Before speaking again, Thomas made a note to emphasize his chosen psalm’s repeated observations about human mortality, and the mortality of the species as a whole. Four thousand years old though it was, he knew the text would strike a chord with people who were expecting their ship to explode as a result of Rawlins’s undiscovered sabotage at any moment. He’d long since ceased to be amazed that scripture was like that – even caught up in a war so far away from Sol that light emitted by that star during Christ’s life hadn’t yet reached the front lines, the ancient book still had something to say.  

The delay seemed to infuriate Rawlins, who stood up to loom over Thomas. “You think this is funny, padre?” Intellectually, he knew her machine-enhanced musculature could tear him limb from limb with ease, and even with the auto-stun and nanosuppressor systems built into the cell, she could probably put him in a geltank for weeks before she went down herself – but her small stature made the threat hard to take seriously. 

“No.” He finished the bullet-point with a flourish and looked up. “I’ll be honest, you’re making a mistake that’s so basic I have no way of answering it politely. Are you really the best the Incarnation has?” 

Rawlins was silent, but her balled fists and gritted teeth made it clear she was calculating how much she could pulp him before the cell’s systems knocked her out. Thomas knew the best thing to do was to stay silent and let her decide it wasn’t worth it, that beating the ship’s chaplain to a pulp was a good way of getting the crew to vent her out an airlock and take their chances with any additional demolition charges, but he knew he wasn’t going to do that. 

Standing to his full height – nearly a foot taller than the prisoner even though he was hardly a tall man – Thomas clasped his hands behind his back. “You should know this, child, you grew up in the Confederacy. Even if all I offer is an ancient idea, an idea is a tool. If you find an old implement still in use, then you can conclude it must still do something useful.” 

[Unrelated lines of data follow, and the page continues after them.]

(** The three failing attempts of [always_failing], on the initialised
    service: calls at 0, 1040 and 3080 ms, rejection of the dispatch at
    3120 ms. *)
Lemma dispatch_all_attempts_fail_witness :
  let r := _sendEmailWithTimeout true the_consumer always_failing hello
             ready_world in
  fst r = Rejects boom
  /\ clock (snd r) = 3120%Z
  /\ sends (trace (snd r)) = [(0%Z, 1%nat); (1040%Z, 2%nat); (3080%Z, 3%nat)]
  /\ In (3120%Z, all_failed_log (str "a@b.com") (str "Hi") boom 3)
       (trace (snd r)).
Proof.
  pose proof (@dispatch_all_attempts_fail true the_consumer always_failing
                hello_props (str "a@b.com") (str "Hi") (str "hello")
                ready_world a_transporter 40 40 40 boom boom boom
                hello_is_valid eq_refl eq_refl eq_refl eq_refl eq_refl
                eq_refl eq_refl) as (_ & _ & Hs & Hlog & Hin & _).
  cbv zeta in *. destruct (Hin eq_refl) as [Hr Hc].
  split; [exact Hr|]. split; [exact Hc|]. split; [exact Hs|exact Hlog].
Defined.

(** C7, as the code has it.  The dispatch of a valid request on an
    initialised service whose backend fails the first call and accepts
    the second.  [sendEmail] returns success with the message id of the
    second call and attempt number 2, and there are exactly two
    [sendMail] calls.  The dispatch, [_sendEmailWithTimeout], returns
    that result when the two calls and the wait between them end within
    its timeout; when they end after it, the dispatch is rejected with
    the timeout error at the deadline, the two calls being made all the
    same. *)
Theorem dispatch_succeeds_on_second_attempt
    (tie : bool) (this : Async.NotificationConsumer) (b : backend)
    (props : list (jsstring * value)) (t s m : jsstring) (w : world)
    (tp : transporter) (l1 l2 : N) (e1 : error) (i2 : info) :
  valid_request props t s m ->
  isInitialized (emailService w) = true ->
  svc_transporter (emailService w) = Some tp ->
  retryAttempts (emailService w) = 3%nat ->
  retryDelay (emailService w) = 1000%Z ->
  b 1%nat (emailData_for (env w) t s m) = Replies l1 (inl e1) ->
  b 2%nat (emailData_for (env w) t s m) = Replies l2 (inr i2) ->
  let t2 := (clock w + Z.of_N l1 + 1000 + Z.of_N l2)%Z in
  let deadline := (clock w + messageProcessingTimeout this)%Z in
  let body := sendEmail b (VStr t) (VStr s) (VStr m) w in
  let r := _sendEmailWithTimeout tie this b (VObj props) w in
  fst body = Resolves (Some (mkSent true (messageId i2) 2))
  /\ clock (snd body) = t2
  /\ sends (trace (snd r)) =
       sends (trace w) ++ [(clock w, 1%nat);
                           ((clock w + Z.of_N l1 + 1000)%Z, 2%nat)]
  /\ length (sends (trace (snd r))) = (length (sends (trace w)) + 2)%nat
  /\ ((t2 < deadline)%Z -> r = body)
  /\ ((deadline < t2)%Z ->
      fst r = Rejects (timeout_error this) /\ clock (snd r) = deadline).
Proof.
  intros Hvalid. pose proof (valid_request_params Hvalid) as Hparams.
  destruct w as [c tr e sv n]. cbn [emailService env trace clock].
  intros Hi Ht Hn Hd H1 H2. cbv zeta.
  pose proof (@sendEmail_second_accepted b t s m c tr e sv n tp Hi Ht Hparams
                l1 l2 e1 i2 Hn Hd H1 H2) as Hbody.
  rewrite Hbody. cbn [fst snd clock].
  rewrite <- (dispatch_of_valid_request b _ Hvalid) in Hbody.
  unfold _sendEmailWithTimeout.
  assert (Hs : sends (trace (snd (with_timeout tie
                 (messageProcessingTimeout this) (timeout_error this)
                 (_sendEmailWithTimeout_try b (VObj props))
                 (mkWorld c tr e sv n))))
               = sends tr ++ [(c, 1%nat); ((c + Z.of_N l1 + 1000)%Z, 2%nat)]).
  { unfold with_timeout. rewrite Hbody.
    destruct (settles_before _ _ _); cbn [snd trace set_clock];
      rewrite sends_app; reflexivity. }
  split; [reflexivity|]. split; [reflexivity|].
  split; [exact Hs|]. split; [|split].
  - rewrite Hs, length_app. reflexivity.
  - intros Hlt. apply with_timeout_in_time;
      [exact Hbody | discriminate | cbn [clock]; lia].
  - intros Hlt. erewrite with_timeout_too_late; [| exact Hbody |].
    + split; reflexivity.
    + cbn [clock]. lia.
Qed.
(** X2. Read as in X1, cut at its space characters and then at the first
    equals sign of each part, the message of the record of a completed
    GET /hello/name has exactly the seven fields of [hello] and that of a
    completed GET / the seven of [index], for every name and every
    request: a space in the name or in a header never starts a new part,
    since it is written as an underscore. Nothing is said of a reader
    that also cuts at tabs or line breaks, which stay in the value, nor
    of the quoting of the written line. *)
Theorem request_message_reads_back (request : Request) (w : World) :
  interrupt (naps w) = None ->
  (forall name,
     exists rec,
       log_sink (snd (hello request name w)) = (log_sink w ++ [rec])%list
       /\ parse_logfmt (message rec)
          = [Some ("event", "request"); Some ("path", "/hello");
             Some ("method", "GET"); Some ("status", "200");
             Some ("name", Str.replace Str.space Str.underscore name);
             Some ("duration_ms",
                   Str.replace Str.space Str.underscore
                     (float_str
                        (round1 ((clock (S (S (ticks w))) - clock (ticks w))
                                 * 1000))));
             Some ("client_ip",
                   Str.replace Str.space Str.underscore
                     (py_str (py_opt_str (remote_addr request))))])
  /\ exists rec,
       log_sink (snd (index request w)) = (log_sink w ++ [rec])%list
       /\ parse_logfmt (message rec)
          = [Some ("event", "request"); Some ("path", "/");
             Some ("method", "GET"); Some ("status", "200");
             Some ("duration_ms",
                   Str.replace Str.space Str.underscore
                     (float_str
                        (round1 ((clock (S (S (ticks w))) - clock (ticks w))
                                 * 1000))));
             Some ("client_ip",
                   Str.replace Str.space Str.underscore
                     (py_str (py_opt_str (remote_addr request))));
             Some ("user_agent",
                   Str.replace Str.space Str.underscore
                     (Str.slice_to 100
                        (headers_get "User-Agent" EmptyString
                           (headers request))))].
Proof.
  intros H. split; [intros name|].
  - rewrite (hello_returns request name w H). eexists.
    split; [reflexivity|]. cbn [message].
    rewrite (proj2 (logfmt_parse (hello_fields request name _ _)
                      ltac:(discriminate) eq_refl)).
    reflexivity.
  - rewrite (index_returns request w H). eexists.
    split; [reflexivity|]. cbn [message].
    rewrite (proj2 (logfmt_parse (index_fields request _ _)
                      ltac:(discriminate) eq_refl)).
    reflexivity.
Qed.

Lemma get_some_lt s i c : String.get i s = Some c -> (i < String.length s)%nat.
Proof.
  revert i. induction s as [|x s IH]; intros [|i]; simpl; try discriminate.
  - intros _. lia.
  - intros H. apply IH in H. lia.
Qed.

(** X3. The name is written into the record of a completed
    GET /hello/name in place and character by character: the message is
    the fixed text up to name=, then the name with each space made an
    underscore and every other character as it is, then the rest; so the
    i-th character of the name stands at position 53 + i of the message,
    and a tab or a line break in the name is a tab or a line break at
    that place of the message. *)
Theorem hello_writes_name_in_place
  (request : Request) (name : string) (w : World) :
  interrupt (naps w) = None ->
  exists rec rest,
    log_sink (snd (hello request name w)) = (log_sink w ++ [rec])%list
    /\ message rec
       = before_name ++ Str.replace Str.space Str.underscore name ++ rest
    /\ String.length before_name = 53%nat
    /\ forall i c,
         String.get i name = Some c ->
         String.get (53 + i) (message rec)
         = Some (if Ascii.eqb c Str.space then Str.underscore else c).
Proof.
  intros H. rewrite (hello_returns request name w H). eexists _, _.
  split; [reflexivity|]. cbn [message]. rewrite hello_message.
  split; [reflexivity|]. split; [reflexivity|].
  intros i c Hget.
  change 53%nat with (String.length before_name).
  rewrite Nat.add_comm.
  match goal with
  | |- String.get _ (?pre ++ ?tail) = _ =>
      change (String.get (i + String.length before_name) (before_name ++ tail)
              = Some (if Ascii.eqb c Str.space then Str.underscore else c))
  end.
  rewrite <- append_correct2.
  rewrite <- append_correct1.
  - rewrite get_replace, Hget. reflexivity.
  - rewrite length_replace. exact (get_some_lt name i c Hget).
Qed.

(** ** Label combinations *)

Section DictKeys.

Context {K V : Type} (eqb : K -> K -> bool).
Hypothesis eqb_spec : forall a b, reflect (a = b) (eqb a b).

(** An update keeps the keys and their order, or adds its key at the end. *)
Lemma dict_update_keys k f (init : V) d :
  map fst (dict_update eqb k f init d) = map fst d
  \/ (~ In k (map fst d)
      /\ map fst (dict_update eqb k f init d) = (map fst d ++ [k])%list).
Proof.
  induction d as [|[k' v] d IH]; simpl.
  - right. split; [tauto | reflexivity].
  - destruct (eqb_spec k' k) as [->|Hne]; simpl.
    + now left.
    + destruct IH as [IH|[Hnot IH]]; rewrite IH.
      * now left.
      * right. split; [|reflexivity]. intros [E|Hin]; [congruence | tauto].
Qed.

Lemma dict_update_keys_Forall (P : K -> Prop) k f (init : V) d :
  P k -> Forall P (map fst d) ->
  Forall P (map fst (dict_update eqb k f init d)).
Proof.
  intros Hk Hd. destruct (dict_update_keys k f init d) as [E|[_ E]];
    rewrite E; [exact Hd|].
  apply Forall_app. split; [exact Hd | now constructor].
Qed.

Lemma dict_update_keys_NoDup k f (init : V) d :
  NoDup (map fst d) -> NoDup (map fst (dict_update eqb k f init d)).
Proof.
  intros Hd. destruct (dict_update_keys k f init d) as [E|[Hnot E]];
    rewrite E; [exact Hd|].
  apply NoDup_app; [exact Hd | constructor; [tauto | constructor] |].
  intros a Ha [<-|[]]. exact (Hnot Ha).
Qed.

Lemma dict_get_missing k (d : dict K V) :
  ~ In k (map fst d) -> dict_get eqb k d = None.
Proof.
  induction d as [|[k' v] d IH]; simpl; [reflexivity|].
  intros Hnot. destruct (eqb_spec k' k) as [E|_]; [tauto|].
  apply IH. tauto.
Qed.

End DictKeys.

Lemma labels_inv_serve w r : labels_inv w -> labels_inv (serve w r).
Proof.
  intros (Hk3 & Hn3 & Hk2 & Hn2). destruct r as [ep request].
  destruct (serve_cases w ep) as [[Hi Hs]|Hno].
  - destruct (serve_counted w ep request Hi Hs) as (_ & Hc & Hh).
    unfold labels_inv. rewrite Hc, Hh.
    assert (H3 : known_labels3 (route_path ep, "GET", "200")).
    { destruct ep; try discriminate; [now left | now right]. }
    assert (H2 : known_labels2 (route_path ep, "GET")).
    { destruct ep; try discriminate; [now left | now right]. }
    repeat split.
    + now apply (dict_update_keys_Forall labels3_eqb labels3_eqb_spec).
    + now apply (dict_update_keys_NoDup labels3_eqb labels3_eqb_spec).
    + now apply (dict_update_keys_Forall labels2_eqb labels2_eqb_spec).
    + now apply (dict_update_keys_NoDup labels2_eqb labels2_eqb_spec).
  - destruct (serve_uncounted w ep request Hno) as (Hc & Hh & _).
    unfold labels_inv. rewrite Hc, Hh. repeat split; assumption.
Qed.

Lemma labels_inv_serve_all rs w : labels_inv w -> labels_inv (serve_all rs w).
Proof.
  revert w. induction rs as [|r rs IH]; intros w Hw; [exact Hw|].
  apply (IH (serve w r)). now apply labels_inv_serve.
Qed.
(** X22. Whatever [Math.random] returns, from 0 inclusive to 1 exclusive:
    [randomNumber] is an integer from 0 to 999, [randomQuote] is one of the
    five quotes and [randomColor] is one of the six colors, never
    [undefined]. *)
Theorem get_random_ranges random timestamp :
  (forall k, (0 <= random k)%Q /\ (random k < 1)%Q) ->
  let answer := sent (get_random random timestamp) in
  (exists n, Js.get "randomNumber" answer = VInt n /\ 0 <= n <= 999)
  /\ Js.get "randomQuote" answer ∈ quotes
  /\ Js.get "randomColor" answer ∈ colors.
Proof.
  intros Hr. simpl.
  assert (Hat : forall (l : list value) r,
             (0 <= r)%Q -> (r < 1)%Q -> (0 < length l)%nat ->
             Num.at_index l (random_below r (Z.of_nat (length l))) ∈ l).
  { intros l r H0 H1 Hl.
    destruct (random_below_range r (Z.of_nat (length l)) H0 H1)
      as (k & -> & Hk); [lia|].
    unfold Num.at_index, of_Z, inject_Z. simpl.
    destruct (Z.leb_spec 0 k); [|lia].
    apply list_elem_of_In, nth_In. lia. }
  split; [|split].
  - destruct (Hr 0%nat) as [H0 H1].
    destruct (random_below_range (random 0%nat) 1000 H0 H1)
      as (k & -> & Hk); [lia|].
    exists k. split; [reflexivity | lia].
  - destruct (Hr 1%nat) as [H0 H1]. apply (Hat quotes); simpl; auto; lia.
  - destruct (Hr 2%nat) as [H0 H1]. apply (Hat colors); simpl; auto; lia.
Qed.

(** X23. Whatever [Math.random] returns, the [uuid] has the layout of a
    version 4 identifier: 36 characters, hyphens at the positions 8, 13, 18
    and 23, the digit 4 at position 14, one of 8, 9, a, b at position 19,
    and a hexadecimal digit in lower case everywhere else. *)
Theorem get_random_uuid random timestamp :
  (forall k, (0 <= random k)%Q /\ (random k < 1)%Q) ->
  exists uuid,
    Js.get "uuid" (sent (get_random random timestamp)) = VStr uuid
    /\ conforms "xxxxxxxx-xxxx-4xxx-yxxx-xxxxxxxxxxxx" uuid = true
    /\ String.length uuid = 36%nat
    /\ String.get 14 uuid = Some "4"%char
    /\ (exists c, String.get 19 uuid = Some c
                  /\ c ∈ ["8"; "9"; "a"; "b"]%char)
    /\ (forall i, i ∈ [8; 13; 18; 23]%nat ->
        String.get i uuid = Some "-"%char).
Proof.
  intros Hr. eexists. split; [reflexivity|].
  pose proof (conforms_replace_xy random Hr
                "xxxxxxxx-xxxx-4xxx-yxxx-xxxxxxxxxxxx" 3) as Hc.
  split; [exact Hc|]. split; [|split; [|split]].
  - now rewrite (conforms_length _ _ Hc).
  - now apply (conforms_get_same _ _ _ _ Hc).
  - now apply (conforms_get_y _ _ _ Hc).
  - intros i Hi. rewrite !elem_of_cons, elem_of_nil in Hi.
    destruct Hi as [-> | [-> | [-> | [-> | []]]]];
      now apply (conforms_get_same _ _ _ _ Hc).
Qed.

“It lets the masses pretend that they are content with their gradual extinction.” The woman replied through gritted teeth. “An opiate for the dying.” 

“We are all dying someday. Why so concerned about extinction? The ship’s going to go nova before I lead service tomorrow anyway. If I were you, I’d be more concerned about that.” 

“Go to hell, Padre.” Rawlins looked away, and Thomas could tell in that brief look all he needed to do about the engineering staff’s round-the-clock search for more explosives.

“I'd really rather not.” Sitting back down, he tapped words into his outline for a few seconds until she turned to return to the bunk, then quickly flashed a message to Captain Callahan to share what he’d learned: there were no other bombs, because Rawlins had been caught too early to complete any part of her mission. She had been given one charge by the cause on whose altar she had sacrificed her heart, mind, and very humanity, and she had failed to complete it.

As he continued to work on his sermon in silence, Thomas prayed silently for the soul of the prodigal daughter sulking across the cell, wondering if there would ever be any way to bridge the span between them. It seemed impossible that her soul and humanity could be salvaged - fortunately, he was a firm believer in miracles.


Some day, this war will come to an end, and we will have to learn to live as neighbors with whatever remains of the Incarnation. When that happens - and I hope it is soon - the work of the men with guns will be over, and the work of men like Chaplain Thomas Nyilvas of Xavior Vitali can truly begin. I fear, however, that like the Rattanai imperialists and the Ladeonists which survive from the last great interstellar war, it will take many generations to overcome the hostility of our modern foes.